Il y a 42 ans, le célèbre physicien théoricien Stephen Hawking a proposé que tout ce qui entre en contact avec un trou noir ne succombe pas à son insondable néant. De minuscules particules de lumière (photons) sont parfois éjectées, privant le trou noir d’une quantité infinitésimale d’énergie, et cette perte progressive de masse au fil du temps signifie que chaque trou noir finit par s’évaporer.
Connues sous le nom de rayonnement de Hawking, ces particules qui s’échappent nous aident à comprendre l’une des plus grandes énigmes de l’Univers connu, mais après plus de quarante ans, personne n’a pu prouver leur existence et la proposition de Hawking est restée au stade de l’hypothèse.
Mais tout cela pourrait être sur le point de changer, car deux groupes de chercheurs indépendants ont déclaré avoir trouvé des preuves à l’appui des affirmations de Hawking, ce qui pourrait permettre à l’un des plus grands physiciens vivants de remporter enfin un prix Nobel.
Revenons en 1974, lorsque tout cela a commencé.
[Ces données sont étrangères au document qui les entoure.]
Lemma same_monitors h id c c' :
  HubInv h → clients h !! id = Some c → Monitoring c' = Monitoring c →
  ∀ id', id' ∈ monitors h ↔ if decide (id' = id) then Monitoring c' = true else id' ∈ monitors h.
Proof. intros Hi Hc Ho id'. case_decide as E; [subst|done]. rewrite (hi_mon _ Hi id), Ho, Hc. naive_solver. Qed.

Definition boundTo (field : ClientState → bool) (id : nat) (h : Hub) : Prop := ∃ c, clients h !! id = Some c ∧ field c = true.

Lemma watchKey_inv id key h : HubInv h → boundTo boundWatch id h → HubInv (watchKey id h key) ∧ boundTo boundWatch id (watchKey id h key).
Proof.
  intros Hi (c & Hc & Hb). unfold watchKey. case_decide; [by split; [|eexists]|].
  rewrite (onClient_insert _ _ _ c) by done. split; [|exists (addWatchedKey key c); cbn; by rewrite lookup_insert_eq].
  pose proof (hi_bound _ Hi _ _ Hc) as (Hb1 & Hb2 & Hb3).
  hub_simpl. apply (HubInv_client h id c); [exact Hi|exact Hc|bound_case|..]; try done; try apply Hi; try (by eapply same_members; [apply Hi| |]); try (by eapply same_monitors).
  - apply noEmpty_enroll, Hi.
  - intros k id'. rewrite members_enroll. cbn. case_decide as E1; case_decide as E2; subst; rewrite ?elem_of_union, ?elem_of_singleton.
    + split; [by left|]. by left.
    + split; [|tauto]. intros [?|?]; done.
    + rewrite (hi_watch _ Hi k id), Hc. naive_solver.
    + done.
Qed.

Lemma Watch_inv id keys : ∀ h, HubInv h → boundTo boundWatch id h → HubInv (WatchRegistry_Watch id keys h).
Proof.
  induction keys as [|key keys IH]; intros h Hi Hc; [done|]. cbn. destruct (watchKey_inv id key h Hi Hc). by apply IH.
Qed.

Lemma UnwatchAllR_inv id h : HubInv h → is_Some (clients h !! id) →
  HubInv (WatchRegistry_UnwatchAll id h)
  ∧ ∀ id', clients (WatchRegistry_UnwatchAll id h) !! id' = if decide (id' = id) then (λ c, setWatched (boundWatch c) ∅ c) <$> clients h !! id else clients h !! id'.
Proof.
  intros Hi [c Hc]. unfold WatchRegistry_UnwatchAll. rewrite (client_lookup _ _ _ Hc). cbn zeta.
  rewrite (onClient_insert _ _ _ c) by done. split.
  2: { intros id'. cbn. case_decide; [subst; by rewrite lookup_insert_eq, Hc|by rewrite lookup_insert_ne]. }
  pose proof (hi_bound _ Hi _ _ Hc) as (Hb1 & Hb2 & Hb3).
  destruct (withdraw_fold id (elements (watchedKeys c)) (watchers h) (hi_watch_ne _ Hi)) as [Hne Hm].
  hub_simpl. apply (HubInv_client h id c); [exact Hi|exact Hc|bound_case|..]; try done; try apply Hi; try (by eapply same_members; [apply Hi| |]); try (by eapply same_monitors).
  intros k id'. rewrite Hm. cbn. case_decide as E1; case_decide as E2; subst; rewrite ?elem_of_difference, ?elem_of_singleton.
  - split; [by intros [_ ?]|]. set_solver.
  - tauto.
  - rewrite (hi_watch _ Hi k id), Hc. rewrite elem_of_elements in E1. set_solver.
  - done.
Qed.

Lemma Subscribe_inv id ch h : HubInv h → boundTo boundPubSub id h → HubInv (PubSub_Subscribe id ch h).
Proof.
  intros Hi (c & Hc & Hb). pose proof (hi_bound _ Hi _ _ Hc) as (Hb1 & Hb2 & Hb3). unfold PubSub_Subscribe. rewrite (onClient_insert _ _ _ c) by done.
  hub_simpl. apply (HubInv_client h id c); [exact Hi|exact Hc|bound_case|..]; try done; try apply Hi; try (by eapply same_members; [apply Hi| |]); try (by eapply same_monitors).
  - apply noEmpty_enroll, Hi.
  - intros k id'. rewrite members_enroll. cbn. case_decide as E1; case_decide as E2; subst; rewrite ?elem_of_union, ?elem_of_singleton.
    + split; [by left|]. by left.
    + split; [|tauto]. intros [?|?]; done.
    + rewrite (hi_sub _ Hi k id), Hc. naive_solver.
    + done.
Qed.

Lemma Unsubscribe_inv id ch h : HubInv h → is_Some (clients h !! id) → HubInv (PubSub_Unsubscribe id ch h).
Proof.
  intros Hi [c Hc]. pose proof (hi_bound _ Hi _ _ Hc) as (Hb1 & Hb2 & Hb3). unfold PubSub_Unsubscribe. rewrite (onClient_insert _ _ _ c) by done.
  hub_simpl. apply (HubInv_client h id c); [exact Hi|exact Hc|bound_case|..]; try done; try apply Hi; try (by eapply same_members; [apply Hi| |]); try (by eapply same_monitors).
  - apply noEmpty_withdraw, Hi.
  - intros k id'. rewrite members_withdraw. cbn. case_decide as E1; case_decide as E2; subst; rewrite ?elem_of_difference, ?elem_of_singleton.
    + split; tauto.
    + tauto.
    + rewrite (hi_sub _ Hi k id), Hc. naive_solver.
    + done.
Qed.

Lemma UnsubscribeAllR_inv id h : HubInv h → is_Some (clients h !! id) →
  HubInv (PubSub_UnsubscribeAll id h)
  ∧ ∀ id', clients (PubSub_UnsubscribeAll id h) !! id' = if decide (id' = id) then (λ c, setChannels (boundPubSub c) ∅ c) <$> clients h !! id else clients h !! id'.
Proof.
  intros Hi [c Hc]. unfold PubSub_UnsubscribeAll. rewrite (client_lookup _ _ _ Hc). cbn zeta.
  rewrite (onClient_insert _ _ _ c) by done. split.
  2: { intros id'. cbn. case_decide; [subst; by rewrite lookup_insert_eq, Hc|by rewrite lookup_insert_ne]. }
  pose proof (hi_bound _ Hi _ _ Hc) as (Hb1 & Hb2 & Hb3).
  destruct (withdraw_fold id (elements (subscribedChannels c)) (subscribers h) (hi_sub_ne _ Hi)) as [Hne Hm].
  hub_simpl. apply (HubInv_client h id c); [exact Hi|exact Hc|bound_case|..]; try done; try apply Hi; try (by eapply same_members; [apply Hi| |]); try (by eapply same_monitors).
  intros k id'. rewrite Hm. cbn. case_decide as E1; case_decide as E2; subst; rewrite ?elem_of_difference, ?elem_of_singleton.
  - split; [by intros [_ ?]|]. set_solver.
  - tauto.
  - rewrite (hi_sub _ Hi k id), Hc. rewrite elem_of_elements in E1. set_solver.
  - done.
Qed.

Lemma MonitorSub_inv id h : HubInv h → boundTo boundMonitor id h → HubInv (Monitor_Subscribe id h).
Proof.
  intros Hi (c & Hc & Hb). pose proof (hi_bound _ Hi _ _ Hc) as (Hb1 & Hb2 & Hb3). unfold Monitor_Subscribe. cbn zeta. rewrite (onClient_insert _ _ _ c) by done.
  hub_simpl. apply (HubInv_client h id c); [exact Hi|exact Hc|bound_case|..]; try done; try apply Hi; try (by eapply same_members; [apply Hi| |]).
  - intros id'. rewrite elem_of_union, elem_of_singleton. case_decide; cbn; naive_solver.
  - rewrite (hi_count _ Hi). case_decide as E.
    + f_equal. f_equal. apply set_eq. set_solver.
    + rewrite size_union by set_solver. rewrite size_singleton. lia.
Qed.

Lemma MonitorUnsub_inv id h : HubInv h → is_Some (clients h !! id) → HubInv (Monitor_Unsubscribe id h).
Proof.
  intros Hi [c Hc]. pose proof (hi_bound _ Hi _ _ Hc) as (Hb1 & Hb2 & Hb3). unfold Monitor_Unsubscribe. cbn zeta. case_decide as E.
  - rewrite (onClient_insert _ _ _ c) by done.
    hub_simpl. apply (HubInv_client h id c); [exact Hi|exact Hc|bound_case|..]; try done; try apply Hi; try (by eapply same_members; [apply Hi| |]).
    + intros id'. rewrite elem_of_difference, elem_of_singleton. case_decide; cbn; naive_solver.
    + rewrite (hi_count _ Hi). rewrite size_difference by set_solver. rewrite size_singleton.
      assert (size (monitors h) ≠ 0%nat) as Hne by (intros Hz%size_empty_inv; set_solver). lia.
  - rewrite (onClient_insert _ _ _ c) by done.
    hub_simpl. apply (HubInv_client h id c); [exact Hi|exact Hc|bound_case|..]; try done; try apply Hi; try (by eapply same_members; [apply Hi| |]).
    intros id'. case_decide; [subst; cbn; naive_solver|done].
Qed.

(** ** Steps *)

Section Steps.
Context {N : Net}.

(** A method of a live client that touches no registry. *)
Inductive ownMethod : (ClientState → ClientState) → Prop :=
  | OwnAuth b : ownMethod (SetAuthenticated b)
  | OwnPort p : ownMethod (SetReplicaListeningPort p)
  | OwnPromote : ownMethod PromoteToReplica
  | OwnOffset o : ownMethod (SetLastWriteReplicationOffset o)
  | OwnAddr a : ownMethod (SetRemoteAddr a)
  | OwnWriter w : ownMethod (BindResponseWriter w)
  | OwnBegin : ownMethod (λ c, (BeginTransaction c).2)
  | OwnEnqueue name args : ownMethod (EnqueueCommand name args)
  | OwnDirty : ownMethod MarkTransactionDirty
  | OwnDrain : ownMethod (λ c, (DrainTransaction c).2)
  | OwnReset : ownMethod ResetTransaction.

(** What can happen to the hub; a client acts while its state is there. *)
Inductive hubStep : Hub → Hub → Prop :=
  | StepAccept h : hubStep h (ClientRegistry_Add newClientState h).2
  | StepRemove id h : hubStep h (ClientRegistry_Remove id h)
  | StepCloseAll h : hubStep h (ClientRegistry_CloseAll h).2
  | StepOwn id f h : ownMethod f → hubStep h (onClient id f h)
  | StepBindWatch id h : hubStep h (SetWatchRegistry id h)
  | StepBindPubSub id h : hubStep h (SetPubSubRegistry id h)
  | StepBindMonitor id h : hubStep h (SetMonitorRegistry id h)
  | StepWatch id keys h : is_Some (clients h !! id) → hubStep h (WatchKeys id keys h)
  | StepUnwatch id h : is_Some (clients h !! id) → hubStep h (UnwatchAll id h)
  | StepTouch keys h : hubStep h (WatchRegistry_Touch keys h)
  | StepSubscribe id ch h : is_Some (clients h !! id) → hubStep h (SubscribeChannel id ch h)
  | StepUnsubscribe id ch h : is_Some (clients h !! id) → hubStep h (UnsubscribeChannel id ch h)
  | StepUnsubscribeAll id h : is_Some (clients h !! id) → hubStep h (UnsubscribeAll id h)
  | StepMonitor id h : is_Some (clients h !! id) → hubStep h (StartMonitoring id h)
  | StepStopMonitor id h : is_Some (clients h !! id) → hubStep h (StopMonitoring id h)
  | StepWrite id payload h : hubStep h (WriteEncoded id payload h).2
  | StepPush payload n id h : is_Some (clients h !! id) → hubStep h (pushTo payload (n, h) id).2
  | StepDisconnect id h : is_Some (clients h !! id) → hubStep h (Disconnect id h).

Inductive hubReachable : Hub → Prop :=
  | ReachNew : hubReachable NewHub
  | ReachStep h h' : hubReachable h → hubStep h h' → hubReachable h'.

Lemma NewHub_inv : HubInv NewHub.
Proof. split; cbn; try set_solver; try done; intros k id; unfold members; rewrite lookup_empty; cbn; set_solver. Qed.

Lemma ownMethod_silent f : ownMethod f → silent f.
Proof. destruct 1; try done. intros c. unfold BeginTransaction. by destruct (InTransaction c). Qed.

Lemma onClient_dom id f h id' : is_Some (clients (onClient id f h) !! id') ↔ is_Some (clients h !! id').
Proof. rewrite lookup_onClient. case_decide; [subst; by rewrite fmap_is_Some|done]. Qed.

Lemma UnwatchAll_inv id h : HubInv h → is_Some (clients h !! id) → HubInv (UnwatchAll id h).
Proof. intros Hi Hc. unfold UnwatchAll. apply silent_inv; [done|]. case_match; [by apply UnwatchAllR_inv|done]. Qed.

Lemma StopMonitoring_inv id h : HubInv h → is_Some (clients h !! id) → HubInv (StopMonitoring id h).
Proof.
  intros Hi Hc. unfold StopMonitoring. destruct (boundMonitor (client h id)) eqn:Eb; [by apply MonitorUnsub_inv|].
  destruct Hc as [c Hc]. rewrite (client_lookup _ _ _ Hc) in Eb. pose proof (hi_bound _ Hi _ _ Hc) as (Hb1 & Hb2 & Hb3).
  assert (id ∉ monitors h) as Hn by (intros (c' & Hc' & Hm)%(hi_mon _ Hi); naive_solver congruence).
  rewrite (onClient_insert _ _ _ c) by done. hub_simpl. apply (HubInv_client h id c); [exact Hi|exact Hc|bound_case|..];
    try done; try apply Hi; try (by eapply same_members; [apply Hi| |]).
  intros id'. case_decide; [subst; cbn; naive_solver|done].
Qed.

Lemma bound_client field id h : is_Some (clients h !! id) → field (client h id) = true → boundTo field id h.
Proof. intros [c Hc] Hb. exists c. by rewrite (client_lookup _ _ _ Hc) in Hb. Qed.

Lemma UnsubscribeAll_inv id h : HubInv h → is_Some (clients h !! id) → HubInv (UnsubscribeAll id h).
Proof. intros Hi Hc. unfold UnsubscribeAll. case_match; [by apply UnsubscribeAllR_inv|done]. Qed.

Lemma UnsubscribeAll_dom id h id' : is_Some (clients (UnsubscribeAll id h) !! id') ↔ is_Some (clients h !! id').
Proof. unfold UnsubscribeAll. case_match; [|done]. unfold PubSub_UnsubscribeAll. cbn zeta. apply onClient_dom. Qed.

Lemma StopMonitoring_dom id h id' : is_Some (clients (StopMonitoring id h) !! id') ↔ is_Some (clients h !! id').
Proof.
  unfold StopMonitoring, Monitor_Unsubscribe. cbn zeta. case_match; [|apply onClient_dom]. rewrite onClient_dom. by case_decide.
Qed.

Lemma silent_setConn a o b : silent (λ c, setConn (a c) (o c) (b c) c).
Proof. done. Qed.

Lemma Disconnect_inv id h : HubInv h → is_Some (clients h !! id) → HubInv (Disconnect id h).
Proof.
  intros Hi Hc. unfold Disconnect. cbn zeta.
  set (h1 := onClient id ResetTransaction _). assert (HubInv h1 ∧ is_Some (clients h1 !! id)) as [Hi1 Hc1].
  { unfold h1. rewrite !onClient_dom. split; [|done]. apply silent_inv; [done|]. by apply silent_inv. }
  apply UnwatchAll_inv; [|by rewrite UnsubscribeAll_dom, StopMonitoring_dom].
  apply UnsubscribeAll_inv; [by apply StopMonitoring_inv|by rewrite StopMonitoring_dom].
Qed.

Lemma silent_fold f ids : silent f → ∀ h, HubInv h → HubInv (foldl (λ h id, onClient id f h) h ids).
Proof. intros Hf. induction ids as [|id ids IH]; intros h Hi; [done|]. cbn. by apply IH, silent_inv. Qed.

Lemma WriteEncoded_inv id payload h : HubInv h → HubInv (WriteEncoded id payload h).2 ∧
  ∀ id', is_Some (clients (WriteEncoded id payload h).2 !! id') ↔ is_Some (clients h !! id').
Proof.
  intros Hi. assert (HubInv (countWrite h)) as Hi' by (destruct Hi; by split). unfold WriteEncoded. cbn zeta.
  case_match; [|done]. case_match; cbn [snd]; [|by split]. split; [by apply silent_inv|]. intros id'. by rewrite onClient_dom.
Qed.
Hawking s’était disputé avec Jacob Bekenstein, un étudiant diplômé de l’université de Princeton, qui avait suggéré dans sa thèse de doctorat que l’entropie d’un trou noir – le “désordre” d’un système, lié à son volume, son énergie, sa pression et sa température – était proportionnelle à la surface de son horizon des événements.
Comme l’explique Dennis Overbye pour le New York Times, cela posait un problème, car selon la compréhension acceptée des lois physiques à l’époque – y compris les propres travaux de Hawking – l’entropie et le volume d’un trou noir ne pouvaient jamais diminuer.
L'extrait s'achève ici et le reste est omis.